Molecular interactions among cytokines and cytokine receptors form the basis of many cell-signaling pathways relevant to immune function. Interferon-gamma (IFN-gamma) signals through a multimeric receptor complex consisting of two different but structurally related transmembrane chains: the high-affinity receptor-binding subunit (IFN-gammaRalpha) and a species-specific accessory factor (AF-1 or IFN-gammaRbeta). In the signaling complex, the two receptors probably interact with one another through their extracellular domains. Understanding the atomic interactions of signaling complexes enhances the ability to control and alter cell signaling and also provides a greater understanding of basic biochemical processes.


The crystal structure of the complex of human IFN-gamma with the soluble, glycosylated extracellular part of IFN-gammaRalpha has been determined at 2.9 A resolution using multiwavelength anomalous diffraction methods. In addition to the expected 2:1 complex, the crystal structure reveals the presence of a third receptor molecule not directly associated with the IFN-gamma dimer. Two distinct intermolecular contacts, involving the edge strands of the C-terminal domains, are observed between this extra receptor and the 2:1 receptor-ligand complex thereby forming a 3:1 complex.
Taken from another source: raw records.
#[global] Instance CommandRiskLevel_eq_dec : EqDecision CommandRiskLevel.
Proof. solve_decision. Defined.

Inductive CommandRiskReason :=
  | RecursiveDeletion | GitDestructiveCleanup | RemoteContentExecution | PrivilegeEscalation.

#[global] Instance CommandRiskReason_eq_dec : EqDecision CommandRiskReason.
Proof. solve_decision. Defined.

Record CommandRiskAssessment := {
  level : CommandRiskLevel;
  reasons : list CommandRiskReason;
}.

#[global] Instance CommandRiskAssessment_eq_dec : EqDecision CommandRiskAssessment.
Proof. solve_decision. Defined.

Definition routine : CommandRiskAssessment := {| level := Routine; reasons := [] |}.

Definition evaluate (command : string) : CommandRiskAssessment :=
  let n := to_ascii_lowercase command in
  let reasons :=
    (if str_contains n "rm -rf" || str_contains n "rm -fr" then [RecursiveDeletion] else []) ++
    (if str_contains n "git clean" && (str_contains n " -f" || str_contains n " --force")
     then [GitDestructiveCleanup] else []) ++
    (if (str_contains n "curl " || str_contains n "wget ") && str_contains n "|" &&
        (str_contains n " sh" || str_contains n " bash") then [RemoteContentExecution] else []) ++
    (if str_contains n "sudo " || starts_with n "sudo " then [PrivilegeEscalation] else []) in
  {| level :=
       if existsb (λ r, match r with RecursiveDeletion | GitDestructiveCleanup => true
                                   | _ => false end) reasons then Destructive
       else match reasons with [] => Routine | _ => Elevated end;
     reasons := reasons |}.

(** * Execution context, turn/execution_context.rs *)

Record ExecutionActor := {
  actor_user_id : string;
  actor_agent_id : string;
  actor_session_id : string;
}.

#[global] Instance ExecutionActor_eq_dec : EqDecision ExecutionActor.
Proof. solve_decision. Defined.

Record ExecutionWorkspace := {
  ew_workspace_id : string;
  ew_target_id : string;
  ew_read_only : bool;
}.

#[global] Instance ExecutionWorkspace_eq_dec : EqDecision ExecutionWorkspace.
Proof. solve_decision. Defined.

Inductive ExecutionCapability :=
  | CapWorkspaceRead | CapWorkspaceWrite | CapProcess | CapNetwork | CapGit | CapMemoryRead
  | CapMemoryCandidate.

#[global] Instance ExecutionCapability_eq_dec : EqDecision ExecutionCapability.
Proof. solve_decision. Defined.

#[global] Instance ExecutionCapability_countable : Countable ExecutionCapability.
Proof.
  apply (inj_countable
    (λ c, match c with CapWorkspaceRead => 0 | CapWorkspaceWrite => 1 | CapProcess => 2
      | CapNetwork => 3 | CapGit => 4 | CapMemoryRead => 5 | CapMemoryCandidate => 6 end)%nat
    (λ n, match n with 0 => Some CapWorkspaceRead | 1 => Some CapWorkspaceWrite
      | 2 => Some CapProcess | 3 => Some CapNetwork | 4 => Some CapGit | 5 => Some CapMemoryRead
      | 6 => Some CapMemoryCandidate | _ => None end%nat)).
  by intros [].
Defined.

Record AgentExecutionContext := {
  actor : ExecutionActor;
  turn_id : option string;
  workspace : option ExecutionWorkspace;
  exec_capabilities : gset ExecutionCapability;
  exec_timeout : option Z;
  started_at_unix_secs : Z;
  trace_id : option string;
}.

#[global] Instance AgentExecutionContext_eq_dec : EqDecision AgentExecutionContext.
Proof. solve_decision. Defined.

(** * Policies *)

Inductive AgentHookPhase := BeforeTool | AfterTool | BeforeTurn | AfterTurn.

#[global] Instance AgentHookPhase_eq_dec : EqDecision AgentHookPhase.
Proof. solve_decision. Defined.

Inductive ToolExposure := Immediate | Deferred.

#[global] Instance ToolExposure_eq_dec : EqDecision ToolExposure.
Proof. solve_decision. Defined.

Inductive ToolExecutionMode := Parallel | Exclusive.

#[global] Instance ToolExecutionMode_eq_dec : EqDecision ToolExecutionMode.
Proof. solve_decision. Defined.

Inductive SandboxRequirement := NotApplicable | Preferred | Required.

#[global] Instance SandboxRequirement_eq_dec : EqDecision SandboxRequirement.
Proof. solve_decision. Defined.

Inductive ToolFilesystemPolicy := FsNone | FsWorkspaceRead | FsWorkspaceWrite.

#[global] Instance ToolFilesystemPolicy_eq_dec : EqDecision ToolFilesystemPolicy.
Proof. solve_decision. Defined.

Inductive ToolNetworkPolicy := Denied | FullAfterApproval.

#[global] Instance ToolNetworkPolicy_eq_dec : EqDecision ToolNetworkPolicy.
Proof. solve_decision. Defined.

Record ToolExecutionPolicy := {
  sandbox : SandboxRequirement;
  filesystem : ToolFilesystemPolicy;
  network : ToolNetworkPolicy;
  launches_processes : bool;
}.

#[global] Instance ToolExecutionPolicy_eq_dec : EqDecision ToolExecutionPolicy.
Proof. solve_decision. Defined.

Definition in_process : ToolExecutionPolicy := Build_ToolExecutionPolicy NotApplicable FsNone Denied false.
Definition workspace_read : ToolExecutionPolicy :=
  Build_ToolExecutionPolicy NotApplicable FsWorkspaceRead Denied false.
Definition workspace_write : ToolExecutionPolicy :=
  Build_ToolExecutionPolicy NotApplicable FsWorkspaceWrite Denied false.
Definition process : ToolExecutionPolicy :=
  Build_ToolExecutionPolicy Required FsWorkspaceWrite Denied true.
Definition read_only_process : ToolExecutionPolicy :=
  Build_ToolExecutionPolicy Required FsWorkspaceRead Denied true.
The observed interactions in the 2:1 complex of the high-affinity cell-surface receptor with the IFN-gamma cytokine are similar to those seen in a previously reported structure where the receptor chains were not glycosylated. The formation of beta-sheet packing interactions between pairs of IFN-gammaRalpha receptors in these crystals suggests a possible model for receptor oligomerization of Ralpha and the structurally homologous Rbeta receptors in the fully active IFN-gamma signaling complex.